O que a Argentina e o Brasil têm em comum no âmbito dos direitos culturais? Bem, vamos seguir nesse diálogo, bailando e jogando entre as linhas jurídicas culturais dos dois países sulamericanos. A Roda de Capoeira e o Tango são dois bens culturais inscritos na Lista de Patrimônio Cultural Imaterial da Humanidade pela Unesco, também reconhecidos pelo ordenamento jurídico de seus países, respectivamente, Brasil e Argentina.
No Brasil, há um instrumento com previsão em âmbito constitucional, e com processo regulamentado, para o reconhecimento de bens culturais imateriais. A Capoeira, por exemplo, teve os seus bens, Roda de Capoeira e Ofício dos Mestre de Capoeira, registrados nos livros das formas de expressão e dos saberes depois de um processo cujos efeitos têm continuidade com a política de salvaguarda. Na Argentina não ocorre o mesmo, não há previsão constitucional de processo para reconhecimento de bens culturais de natureza imaterial.
Em ambos os Estados há uma tendência de o legislador não atentar para convidar os articuladores dessas manifestações para jogar e bailar em torno do debate político. Na política de salvaguarda, por exemplo, há a participação nas tomadas de decisões, mas tanto no Brasil, quanto na Argentina, as políticas culturais não se desenvolvem apenas em âmbito federal. Alguns governos estaduais e municipais são omissos ou obstam o acesso ao debate público e ao exercício da cidadania cultural, como exemplo é possível citar a escolha de data comemorativa para os capoeiristas sem consulta pública, algo recorrente no cenário nacional brasileiro.

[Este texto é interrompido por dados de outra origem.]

(* ===== verification/UtilsLaws.v ===== *)
(** wc and cat compute the same whatever pieces their input arrives in. *)
From S2P Require Import Prelude Kmonad Str Inode Grep Console Printf Utils.

(** Descriptor [fd] reads [inp] and descriptor 1 writes [out]: a read gives
    some of the bytes that are left, at least one unless there are none. *)
Class Stream (W : Type) `{US : Usys W} (fd : Z) (inp out : W → list Z) : Prop := {
  stream_read w n : 0 < n → ∃ k w', u_read fd n w = Ok (Z.of_nat k, take k (inp w)) w' ∧
    Z.of_nat k ≤ n ∧ (k ≤ length (inp w))%nat ∧ (k = 0%nat → inp w = []) ∧ inp w' = drop k (inp w) ∧ out w' = out w;
  stream_write w bytes : ∃ w', u_write 1 bytes w = Ok (Z.of_nat (length bytes)) w' ∧
    inp w' = inp w ∧ out w' = out w ++ bytes
}.

(** ** What wc counts *)

(** The text split at blanks, and its words. *)
Fixpoint fields (D : list Z) : list (list Z) :=
  match D with
  | [] => [[]]
  | c :: D =>
      match fields D with
      | [] => []
      | f :: fs => if blank c then [] :: f :: fs else (c :: f) :: fs
      end
  end.
Definition words (D : list Z) : list (list Z) := filter (λ f, f ≠ []) (fields D).
Definition lines (D : list Z) : Z := Z.of_nat (length (filter (λ c, c = 10) D)).

Definition starts_word (D : list Z) : bool := match D with [] => false | c :: _ => negb (blank c) end.

Lemma fields_cons D : ∃ f fs, fields D = f :: fs ∧ bool_decide (f ≠ []) = starts_word D.
Proof.
  induction D as [|c D (f&fs&E&_)]; [by exists [], []|]. cbn [fields starts_word]. rewrite E.
  destruct (blank c); [by exists [], (f :: fs)|by exists (c :: f), fs].
Qed.

Lemma words_cons c D : Z.of_nat (length (words (c :: D))) =
  Z.of_nat (length (words D)) + (if blank c then 0 else if starts_word D then 0 else 1).
Proof.
  unfold words. cbn [fields]. destruct (fields_cons D) as (f&fs&E&Hs). rewrite E.
  destruct (blank c).
  - rewrite filter_cons_False by (intros H; by apply H). lia.
  - rewrite filter_cons_True by done. destruct (starts_word D).
    + apply bool_decide_eq_true in Hs. rewrite filter_cons_True by done. cbn [length]. lia.
    + apply bool_decide_eq_false, dec_stable in Hs. subst f. rewrite filter_cons_False by (intros H; by apply H).
      cbn [length]. lia.
Qed.
Lemma lines_cons c D : lines (c :: D) = lines D + (if c =? 10 then 1 else 0).
Proof.
  unfold lines. destruct (Z.eqb_spec c 10); [rewrite filter_cons_True by done|rewrite filter_cons_False by done]; cbn [length]; lia.
Qed.

Definition bsum (b : bool) : Z := if b then 1 else 0.

Lemma wc_counts D : ∀ st, 0 ≤ wc_l st ≤ wc_c st → 0 ≤ wc_w st ≤ wc_c st → wc_c st + Z.of_nat (length D) < 2147483648 →
  let st' := foldl wc_char st D in
  wc_l st' = wc_l st + lines D ∧ wc_c st' = wc_c st + Z.of_nat (length D) ∧
  wc_w st' = wc_w st + Z.of_nat (length (words D)) - bsum (wc_in st && starts_word D).
Proof.
  induction D as [|c D IH]; intros st Hl Hw Hc; cbn zeta.
  - change (lines []) with 0. change (words []) with (@nil (list Z)). cbn. rewrite andb_false_r. cbn. lia.
  - cbn [foldl length] in *. rewrite words_cons, lines_cons. cbn [starts_word].
    assert (Hi : ∀ x, 0 ≤ x ≤ wc_c st → i32 (x + 1) = x + 1) by (intros x Hx; apply i32_small; lia).
    set (st1 := wc_char st c).
    assert (H1 : wc_l st1 = wc_l st + (if c =? 10 then 1 else 0) ∧ wc_c st1 = wc_c st + 1 ∧
      wc_w st1 = wc_w st + bsum (negb (blank c) && negb (wc_in st)) ∧ wc_in st1 = negb (blank c)).
    { unfold st1, wc_char. rewrite !Hi by lia. unfold bsum. destruct (c =? 10), (blank c), (wc_in st); cbn; lia. }
    destruct H1 as (E1&E2&E3&E4). assert (Hb : ∀ b, 0 ≤ bsum b ≤ 1) by (intros []; cbn; lia).
    pose proof (Hb (negb (blank c) && negb (wc_in st))).
    destruct (IH st1) as (I1&I2&I3); [destruct (c =? 10); lia|lia|lia|].
    rewrite I1, I2, I3, E1, E2, E3, E4. unfold bsum. split_and!; [lia|lia|].
    destruct (blank c), (wc_in st), (starts_word D); cbn; lia.
Qed.

(** ** Runs *)

Section Run.
Context {W : Type} {US : Usys W} {fd : Z} {inp out : W → list Z} {ST : Stream W fd inp out}.

Lemma put_chars_run chars : ∀ w, ∃ w', for_each chars (λ c, u_write 1 [c];; mret tt) w = Ok tt w' ∧
  inp w' = inp w ∧ out w' = out w ++ chars.
Proof.
  induction chars as [|c chars IH]; intros w; cbn [for_each]; [exists w; by rewrite app_nil_r|].
  destruct (stream_write (fd := fd) w [c]) as (w1&E&I1&O1). destruct (IH w1) as (w2&E2&I2&O2). exists w2. split_and!.
  - erewrite bind_run; [exact E2|]. by mrun E.
  - congruence.
  - by rewrite O2, O1, <- app_assoc.
Qed.
Lemma uprintf_run fmt args text w : Printf.printf (zs fmt) args = Some text →
  ∃ w', uprintf 1 fmt args w = Ok tt w' ∧ inp w' = inp w ∧ out w' = out w ++ text.
Proof. intros E. unfold uprintf. rewrite E. apply put_chars_run. Qed.

Lemma wc_loop_run fuel : ∀ w st, (length (inp w) < fuel)%nat →
  ∃ w', loop fuel (wc_step fd) st w = Ok (foldl wc_char st (inp w), 0) w' ∧ out w' = out w.
Proof.
  induction fuel as [|fuel IH]; intros w st Hf; [lia|].
  destruct (stream_read (fd := fd) w 512 ltac:(lia)) as (k&w1&E&_&Hk&Hz&I1&O1).
  assert (Es : wc_step fd st w = Ok (if 0 <? Z.of_nat k then inl (foldl wc_char st (take k (inp w))) else inr (st, Z.of_nat k)) w1).
  { unfold wc_step. mrun E. rewrite Nat2Z.id, take_take, Nat.min_id. by destruct (0 <? Z.of_nat k). }
  destruct (Z.ltb_spec 0 (Z.of_nat k)) as [Hp|Hp].
  - destruct (IH w1 (foldl wc_char st (take k (inp w)))) as (w2&E2&O2); [rewrite I1, length_drop; lia|].
    exists w2. split; [|congruence]. rewrite (loop_next _ _ _ _ _ _ Es), E2, I1, <- foldl_app, take_drop. done.
  - assert (k = 0%nat) as -> by lia. rewrite (Hz eq_refl). exists w1. split; [|done]. cbn [loop foldl]. by mrun Es.
Qed.

Lemma cat_loop_run fuel : ∀ w, (length (inp w) < fuel)%nat →
  ∃ w', loop fuel (cat_step fd) tt w = Ok 0 w' ∧ out w' = out w ++ inp w.
Proof.
  induction fuel as [|fuel IH]; intros w Hf; [lia|].
  destruct (stream_read (fd := fd) w 512 ltac:(lia)) as (k&w1&E&_&Hk&Hz&I1&O1).
  destruct (decide (k = 0%nat)) as [->|Hp].
  - rewrite (Hz eq_refl), app_nil_r. exists w1. split; [|done]. cbn [loop]. unfold cat_step. erewrite bind_run; [|by mrun E]. done.
  - destruct (stream_write (fd := fd) w1 (take k (inp w))) as (w2&E2&I2&O2).
    destruct (IH w2) as (w3&E3&O3); [rewrite I2, I1, length_drop; lia|]. exists w3. split.
    + rewrite <- E3. apply loop_next. unfold cat_step. mrun E. rewrite Nat2Z.id, take_take, Nat.min_id.
      rewrite (proj2 (Z.ltb_lt _ _)) by lia. by mrun E2.
    + by rewrite O3, O2, O1, I2, I1, <- app_assoc, take_drop.
Qed.

(** The line that wc prints. *)
Definition wc_text (l w c : Z) (name : list Z) : list Z :=
  Printf.printint (i32 l) 10 true ++ [32] ++ Printf.printint (i32 w) 10 true ++ [32] ++
  Printf.printint (i32 c) 10 true ++ [32] ++ name ++ [10].
Lemma wc_printf l w c name : Printf.printf (zs "%d %d %d %s
") [PInt l; PInt w; PInt c; PStr (Some name)] = Some (wc_text l w c name).
Proof. reflexivity. Qed.

(** [wc] prints the counts of its input, in whatever pieces the system
    delivers it: the newlines, the words, which are what is left between
    blanks, and the bytes of the whole text.  It ends, with any bound above the
    length of the input. *)
Theorem wc_correct fuel w name : (length (inp w) < fuel)%nat → Z.of_nat (length (inp w)) < 2147483648 →
  ∃ w', wc fuel fd name w = Ok tt w' ∧
    out w' = out w ++ wc_text (lines (inp w)) (Z.of_nat (length (words (inp w)))) (Z.of_nat (length (inp w))) name.
Proof.
  intros Hf Hl. destruct (wc_loop_run fuel w (Wcst 0 0 0 false) Hf) as (w1&E&O1).
  destruct (wc_counts (inp w) (Wcst 0 0 0 false)) as (C1&C2&C3); cbn [wc_l wc_w wc_c wc_in]; [lia|lia|lia|].
  set (st := foldl _ _ _) in *. cbn [wc_l wc_w wc_c wc_in andb bsum] in C1, C2, C3.
  rewrite Z.add_0_l in C1, C2, C3. rewrite Z.sub_0_r in C3.
  destruct (uprintf_run _ _ _ w1 (wc_printf (wc_l st) (wc_w st) (wc_c st) name)) as (w2&E2&_&O2).
  exists w2. split; [|by rewrite O2, O1, C1, C2, C3].
  unfold wc. mrun E. exact E2.
Qed.

(** cat copies its input to its output. *)
Theorem cat_correct fuel w : (length (inp w) < fuel)%nat →
  ∃ w', cat fuel fd w = Ok tt w' ∧ out w' = out w ++ inp w.
Proof.
  intros Hf. destruct (cat_loop_run fuel w Hf) as (w1&E&O1). exists w1. split; [|done]. unfold cat. by mrun E.
Qed.
End Run.

(** ** An example: descriptor 0 gives three bytes at a time *)

Record pipes3 := Pipes3 { p3_in : list Z; p3_out : list Z }.
#[export] Instance pipes3_sys : Usys pipes3 := {|
  u_open _ _ := mret (-1);
  u_read _ n := λ s, let k := Nat.min (Z.to_nat n) (Nat.min 3 (length (p3_in s))) in
    Ok (Z.of_nat k, take k (p3_in s)) (Pipes3 (drop k (p3_in s)) (p3_out s));
  u_write _ b := λ s, Ok (Z.of_nat (length b)) (Pipes3 (p3_in s) (p3_out s ++ b));
  u_close _ := mret 0; u_fstat _ := mret (-1, Inode.Stat 0 0 0 0 0); u_mkdir _ := mret (-1);
  u_unlink _ := mret (-1); u_link _ _ := mret (-1); u_mknod _ _ _ := mret (-1); u_dup _ := mret (-1);
  u_kill _ := mret (-1); u_fork := mret (-1); u_wait := mret (-1); u_exec _ _ := mret (-1); u_sleep _ := mret 0
|}.
#[export] Instance pipes3_stream : Stream pipes3 0 p3_in p3_out.
Proof.
  split.
  - intros w n Hn. eexists _, _. split; [reflexivity|]. cbn [p3_in p3_out]. split_and!; try done; [lia|lia|].
    intros Hz. destruct (p3_in w); [done|]. cbn [length] in Hz. lia.
  - intros w bytes. by eexists.
Qed.

Lemma wc_correct_witness : ∃ w', wc 20 0 [] (Pipes3 (zs "ab  cd") []) = Ok tt w' ∧
  p3_out w' = zs "0 2 6 " ++ [10].
Proof.
  destruct (wc_correct (fd := 0) (inp := p3_in) (out := p3_out) 20 (Pipes3 (zs "ab  cd") []) [])
    as (w'&E&O); [cbn; lia|cbn; lia|].
  exists w'. split; [exact E|]. rewrite O. vm_compute. reflexivity.
Defined.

Segundo a Unesco, a participação popular é elemento indispensável no processo de reconhecimento de bens culturais. No Brasil, a participação popular é um princípio jurídico dos Direitos Culturais impresso em sua Carta Constitucional. Na Argentina, o mesmo não ocorre. No entanto, em ambos os países, os articuladores desses bens são convidados a participar das ações de salvaguarda, embora de modo aquém do esperado. Ainda assim, é preciso criar estratégias para ampliar a cidadania cultural de seus articuladores.

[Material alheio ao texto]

(* ===== verification/Mkfs.v ===== *)
(** The tool that makes the disk image (mkfs.c).

    The image is a file of 512-byte sectors.  A failed assertion, and an
    error of the host that makes the tool exit, is a [panic]. *)
From S2P Require Import Prelude Kmonad Wp Kstate Disk Log Balloc Inode Str Dir.

Definition nblocks : Z := 985.
Definition nlog : Z := 10.
Definition ninodes : Z := 200.
Definition size : Z := 1024.

Record mk := Mk {
  mk_img : Z → list Z;       (* the sectors of the file fsfd *)
  mk_len : Z;                (* its length in sectors *)
  mk_freeblock : Z;
  mk_usedblocks : Z;
  mk_freeinode : Z
}.
Definition set_img (f : Z → list Z) (n : Z) (s : mk) : mk :=
  Mk f n (mk_freeblock s) (mk_usedblocks s) (mk_freeinode s).
Definition set_used (f u : Z) (s : mk) : mk :=
  Mk (mk_img s) (mk_len s) f u (mk_freeinode s).
Definition set_freeinode (i : Z) (s : mk) : mk :=
  Mk (mk_img s) (mk_len s) (mk_freeblock s) (mk_usedblocks s) i.

Definition assert_ (b : bool) : M mk unit := if b then mret tt else panic "assert".

(** convert to intel byte order: the bytes are stored one by one and read as
    one number of the (little-endian) host. *)
Definition xshort (x : Z) : Z := le_decode [u8 x; u8 (Z.shiftr x 8)].
Definition xint (x : Z) : Z :=
  le_decode [u8 x; u8 (Z.shiftr x 8); u8 (Z.shiftr x 16); u8 (Z.shiftr x 24)].

(** A write behind the end makes the file longer; a read there is short. *)
Definition wsect (sec : Z) (buf : list Z) : M mk unit :=
  modify (λ s, set_img (λ x, if x =? sec then buf else mk_img s x) (Z.max (mk_len s) (sec + 1)) s).
Definition rsect (sec : Z) : M mk (list Z) :=
  n ← gets mk_len;
  if sec <? n then gets (λ s, mk_img s sec) else panic "read".

Definition i2b (inum : Z) : Z := inum / IPB + 2.

Definition winode (inum : Z) (ip : dinode) : M mk unit :=
  let bn := i2b inum in
  buf ← rsect bn;
  wsect bn (dinode_put inum ip buf).

Definition rinode (inum : Z) : M mk dinode :=
  buf ← rsect (i2b inum);
  mret (dinode_get inum buf).

Definition ialloc (type : Z) : M mk Z :=
  inum ← gets mk_freeinode;
  modify (set_freeinode (u32 (inum + 1)));;
  winode inum (Dinode (i16 (xshort type)) 0 0 (i16 (xshort 1)) (xint 0) (replicate 13 0));;
  mret inum.

(** The bitmap with the first [used] bits set. *)
Definition balloc_bits (used : Z) : list Z :=
  fold_left (λ buf i, set_byte buf (i / 8) (Z.lor (byte_at buf (i / 8)) (bit_mask i)))
    (seqZ 0 used) (replicate 512 0).

Definition balloc (used : Z) : M mk unit :=
  assert_ (used <? 512 * 8);;
  wsect (ninodes / IPB + 3) (balloc_bits used).

(** [freeblock++; usedblocks++] *)
Definition take_block : M mk Z :=
  f ← gets mk_freeblock;
  u ← gets mk_usedblocks;
  modify (set_used (u32 (f + 1)) (u32 (u + 1)));;
  mret f.

Definition din_addr (d : dinode) (n : Z) : Z := nth (Z.to_nat n) (di_addrs d) 0.
Definition set_din_addr (n a : Z) (d : dinode) : dinode :=
  set_di_addrs (<[Z.to_nat n := a]> (di_addrs d)) d.

(** [x]: the sector of block [fbn] of the file, taken now if it has none. *)
Definition iappend_block (fbn : Z) (din : dinode) : M mk (dinode * Z) :=
  if fbn <? NDIRECT then
    din ← (if xint (din_addr din fbn) =? 0 then
             b ← take_block;
             mret (set_din_addr fbn (xint b) din)
           else mret din);
    mret (din, xint (din_addr din fbn))
  else
    din ← (if xint (din_addr din NDIRECT) =? 0 then
             b ← take_block;
             mret (set_din_addr NDIRECT (xint b) din)
           else mret din);
    indirect ← rsect (xint (din_addr din NDIRECT));
    let o := (4 * Z.to_nat (fbn - NDIRECT))%nat in
    indirect ← (if get_u32 o indirect =? 0 then
                  b ← take_block;
                  let indirect := put_u32 o (xint b) indirect in
                  wsect (xint (din_addr din NDIRECT)) indirect;;
                  mret indirect
                else mret indirect);
    mret (din, xint (get_u32 o indirect)).

(** One turn of the loop of [iappend]: the inode, the offset, the bytes left
    in the buffer and their number. *)
Definition iappend_step (st : dinode * Z * list Z * Z) :
    M mk (dinode * Z * list Z * Z + dinode * Z) :=
  let '(din, off, p, n) := st in
  if 0 <? n then
    let fbn := off / 512 in
    assert_ (fbn <? MAXFILE);;
    '(din, x) ← iappend_block fbn din;
    let n1 := Z.min n (u32 ((fbn + 1) * 512 - off)) in
    buf ← rsect x;
    wsect x (splice (Z.to_nat (off - fbn * 512)) (take (Z.to_nat n1) p) buf);;
    mret (inl (din, u32 (off + n1), drop (Z.to_nat n1) p, n - n1))
  else mret (inr (din, off)).

Definition iappend (inum : Z) (p : list Z) (n : Z) : M mk unit :=
  din ← rinode inum;
  '(din, off) ← loop (S (Z.to_nat n)) iappend_step (din, xint (di_size din), p, n);
  winode inum (set_di_size (xint off) din).

(** An entry made by [bzero], [de.inum = xshort(inum)] and [strcpy]. *)
Definition dot_dirent (name : list Z) (inum : Z) : list Z :=
  splice 2 (name ++ [0]) (put_u16 0 (xshort inum) (replicate 16 0)).

(** Skip leading _ in name when writing to file system. *)
Definition base_name (arg : list Z) : list Z :=
  match arg with c :: rest => if c =? 95 then rest else arg | [] => [] end.

Section Main.
(** The host: what successive reads of the file with a name return before
    the one that returns 0, if it can be opened. *)
Variable open : list Z → option (list (list Z)).

(** One turn of the loop over the arguments. *)
Definition add_file (rootino : Z) (arg : list Z) : M mk unit :=
  assert_ (negb (existsb (Z.eqb SLASH) arg));;
  match open arg with
  | None => panic "open"
  | Some reads =>
      inum ← ialloc T_FILE;
      iappend rootino (new_dirent (base_name arg) (xshort inum) (replicate 16 0)) 16;;
      for_each reads (λ buf, iappend inum buf (Z.of_nat (length buf)))
  end.

Definition superblock_sector : list Z :=
  put_u32 12 (xint nlog) (put_u32 8 (xint ninodes)
    (put_u32 4 (xint nblocks) (put_u32 0 (xint size) (replicate 512 0)))).

(** [main] after the image file was opened, with the arguments behind its
    name. *)
Definition mkfs (args : list (list Z)) : M mk unit :=
  assert_ (512 mod 64 =? 0);;
  assert_ (512 mod 16 =? 0);;
  let bitblocks := size / (512 * 8) + 1 in
  let used := ninodes / IPB + 3 + bitblocks in
  modify (set_used used used);;
  assert_ (nblocks + used + nlog =? size);;
  for_each (seqZ 0 (nblocks + used + nlog)) (λ i, wsect i (replicate 512 0));;
  wsect 1 superblock_sector;;
  rootino ← ialloc T_DIR;
  assert_ (rootino =? ROOTINO);;
  iappend rootino (dot_dirent [46] rootino) 16;;
  iappend rootino (dot_dirent [46; 46] rootino) 16;;
  for_each args (add_file rootino);;
  din ← rinode rootino;
  let off := xint (di_size din) in
  let off := u32 ((off / BSIZE + 1) * BSIZE) in
  winode rootino (set_di_size (xint off) din);;
  used ← gets mk_usedblocks;
  balloc (i32 used).

(** The tool on an image file that was just truncated. *)
Definition mk_empty : mk := Mk (λ _, replicate 512 0) 0 0 0 1.
End Main.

É nesse cenário político que o capoeirista precisa jogar e o dançarino de tango bailar. O agir democrático das instituições deve garantir o efetivo exercício dos direitos culturais e seus princípios, entre eles, a participação popular, pois não cabe ao Estado decidir sobre os rumos dos bens culturais. Não pode ficar afastado totalmente, deve fomentar espaços de discussão e a participação de articuladores culturais nas políticas públicas para o setor, de forma direta ou indireta.
Essas entre outras questões são discutidas no Encontro Internacional de Direitos Culturais, que vai para sua 12ª edição em 2023. O tema escolhido foi “O agir democrático no âmbito dos direitos culturais: uma causa transnacional”, que tem como principal objetivo debater e avaliar cientificamente, numa perspectiva jurídica, as práticas democráticas nos momentos de concepção, criação e aplicação dos direitos culturais.
O encontro, realizado em duas etapas, teve a sua primeira parte entre os dias 14 e 15 de setembro, na Argentina, na Universidad Nacional de la Patagonia San Juan Bosco (UNPSJB), com palestras, mesas-redondas e debates. A segunda etapa ocorrerá no dia 5 de outubro com a apresentação de trabalhos científicos, na modalidade online, e com lançamento de livros e palestras na Universidade de Fortaleza (UNIFOR), no formato híbrido, na qual manifestações culturais como a Roda de Capoeira e o Tango, por meio de seus articuladores, encontram espaços para bailar e jogar entre as linhas dos direitos culturais.